Leia também: ONU aponta que 800 mil crianças com HIV não receberam tratamento em 2021

Virada

Em 1996, as mortes relacionadas à aids caíram pela primeira vez nos Estados Unidos.

A aprovação pela FDA em 2012 de uma pílula chamada PrEP, ou profilaxia pré-exposição, levou a reduções ainda maiores nas mortes.

Este medicamento, tomado uma vez ao dia, reduz o risco de contrair o HIV em cerca de 99%.

No entanto, em 2019, apenas 29% das pessoas que poderiam se beneficiar o estavam usando. E 63% eram brancas, 14% hispânicas e apenas 8% negras.

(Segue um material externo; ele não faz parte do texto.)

Lemma reads_backends bs : forall to buf lt old,
  length buf = 32%nat -> Forall backend_ok bs -> NoDup (map db_name (rev bs ++ old)) -> Forall backend_ok old ->
  exists text buf', write_backends bs = Done text /\ length buf' = 32%nat /\
    reads files (mkConf (set_backends old to) buf lt) text (mkConf (set_backends (rev bs ++ old) to) buf' lt).
Proof.
  induction bs as [|b bs IH]; intros to buf lt old Hl Hbs Hnd Hold; cbn [write_backends rev app].
  { exists [], buf. repeat split; [done|]. apply reads_nil. }
  apply Forall_cons in Hbs as [Hb Hbs]. cbn [rev] in Hnd. rewrite <- app_assoc in Hnd. cbn [app] in Hnd.
  destruct (reads_backend to buf lt b old Hl Hb) as (t1 & buf1 & -> & Hl1 & R1).
  { intros n En. apply Forall_forall. intros x Hx. rewrite Forall_forall in Hold.
    destruct (bo_name x (Hold x Hx)) as (m & Em & _). exists m. split; [done|]. intros ->.
    rewrite map_app in Hnd. apply NoDup_app in Hnd as (_ & _ & Hnd). cbn [map] in Hnd. apply NoDup_cons in Hnd as [Hnin _].
    apply Hnin. rewrite En, <- Em. apply list_elem_of_fmap. eauto. }
  destruct (IH to buf1 lt (b :: old) Hl1 Hbs Hnd) as (t2 & buf2 & -> & Hl2 & R2); [by constructor|].
  cbn [mbind outcome_bind]. exists (t1 ++ t2), buf2. split; [done|]. split; [done|].
  rewrite <- app_assoc. by eapply reads_app.
Qed.

End Blocks.

(** * Properties *)

(** A configuration that a file can hold: strings without newlines that do not
    end in white space and fit into a line, backends with distinct names that
    fit into the buffer of the section and have a setting, one of them
    selected. *)
Record writable (st : conf_state) : Prop := {
  wr_strings : Forall optional_ok [cf_thissite (config st); cf_adminemail (config st); cf_mta (config st);
    cf_server_contact (config st); cf_logfile (config st); cf_sock_dir (config st); cf_backends_dir (config st);
    cf_template_dir (config st); cf_bin_dir (config st); cf_mail_dir (config st)];
  wr_numbers : Forall int_ok [logthres st; cf_maxkeys (config st); max_sigs_per_uid (cf_limits (config st));
    max_sigs_per_uat (cf_limits (config st))];
  wr_syncsites : Forall value_ok (cf_syncsites (config st));
  wr_backends : Forall backend_ok (cf_backends (config st));
  wr_names : NoDup (map db_name (cf_backends (config st)));
  wr_backend : exists n b, cf_backend (config st) = Some n /\ rev (cf_backends (config st)) !! n = Some b /\
    optional_ok (db_name b)
}.

(** What is read from the file of a configuration: the lists of sites and
    backends come in reverse, only the policies for digests and for the numbers
    of user ids and user attributes are there, and no blacklist. *)
Definition restored (name : option (list Z)) (c : configuration) : configuration :=
  mkConfiguration (cf_maxkeys c) (cf_thissite c) (cf_adminemail c) (cf_mta c) (cf_server_contact c)
    (rev (cf_syncsites c)) (cf_logfile c) (cf_use_keyd c) (cf_sock_dir c) (rev (cf_backends c))
    ((fun n => (length (cf_backends c) - 1 - n)%nat) <$> cf_backend c) name (cf_backends_dir c) (mkArray [] 0 0)
    (Z.land (cf_clean_policies c) written_policies) (cf_limits c) (cf_template_dir c) (cf_bin_dir c) (cf_mail_dir c).

Lemma find_position bs : forall i n b name,
  NoDup (map db_name bs) -> Forall backend_ok bs -> bs !! n = Some b -> db_name b = Some name ->
  find_db_backend_config bs name i = Done (Some (i + n)%nat).
Proof.
  induction bs as [|x bs IH]; intros i n b name Hnd Hok Hn Hb; [done|].
  cbn [map] in Hnd. apply NoDup_cons in Hnd as [Hnin Hnd]. apply Forall_cons in Hok as [Hx Hok].
  destruct n as [|n]; [injection Hn as ->; rewrite find_here by done; by rewrite Nat.add_0_r|].
  cbn [lookup list_lookup] in Hn. destruct (bo_name x Hx) as (m & Em & _). cbn [find_db_backend_config]. rewrite Em.
  unfold streq. rewrite bool_decide_eq_false_2.
  - rewrite (IH (S i) n b name) by done. do 2 f_equal. lia.
  - intros ->. apply Hnin. rewrite Em, <- Hb. apply list_elem_of_fmap. eauto using list_elem_of_lookup_2.
Qed.

Lemma reads_all {BC : BuildConfig} files st text st' : reads files st text st' -> resume files (length text) st text = Done st'.
Proof.
  intros (k & Hk & E). specialize (E (length text - k)%nat []). rewrite app_nil_r in E.
  replace (k + (length text - k))%nat with (length text) in E by lia. rewrite E. unfold resume. cbn [fgets].
  by destruct (length text - k)%nat.
Qed.

Lemma fgets_cons n c t : exists l r e, fgets (S n) (c :: t) = (c :: l, r, e).
Proof. cbn [fgets]. case_if; [eauto|]. destruct (fgets n t) as [[l r] e]. eauto. Qed.

Lemma read_file_resume {BC : BuildConfig} files st c t :
  read_file files false (c :: t) st =
    st ← resume files (length (c :: t)) st (c :: t);
    match cf_db_backend (config st) with None => Done st | Some name => select_backend st name end.
Proof.
  unfold read_file, resume. by destruct (fgets_cons 1021 c t) as (l & r & e & ->).
Qed.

Um dos grupos de maior risco são os homens negros gays, e estudos mostram que isso não é porque eles têm comportamentos mais associados ao risco do que o resto da população, mas porque o HIV já é muito mais prevalente entre eles.

“A falta de recursos e o financiamento insuficiente atingiram historicamente as comunidades gays negras”, observou um relatório de 2015 da amFAR, a Fundação para a Pesquisa da aids.

David Wilson, um homem negro gay de 33 anos que é HIV negativo, disse à AFP que decidiu iniciar a PrEP depois de descobrir que seu parceiro teve relações sexuais com outra pessoa e que se infectou.

“Sou totalmente realista sobre minhas práticas sexuais e estou ciente das coisas que gosto de fazer. É por isso que decidi fazer a PrEP”, afirmou.

“Não nos damos por vencidos”

Wilson está sendo tratado na Whitman-Walker, uma clínica de saúde sexual no centro de Washington fundada por gays na década de 1970.

A ex-membro do conselho da Whitman-Walker, SaVanna Wanzer, uma ativista transgênero negra, contraiu o vírus em 1985.

“A aids foi classificada como uma doença dos gays. Tratavam você como se fosse o menor espécime do mundo”, disse Wanzer.

Poucos sabiam como a doença era transmitida na época, e Wanzer descreveu que os pacientes eram deixados sozinhos em quartos isolados para morrer com “todas as bandejas do almoço empilhadas na frente da porta”.

Naquela época, um dos objetivos de Whitman-Walker era ajudar os pacientes a morrer com dignidade.

Hoje oferece um sistema simplificado para acesso à prevenção e tratamento do HIV.

Os pacientes não segurados são registrados em “navegadores de seguros” com o objetivo de obter uma receita no mesmo dia.

“Não vamos desistir em nenhum caso”, disse Spears Johnson à AFP.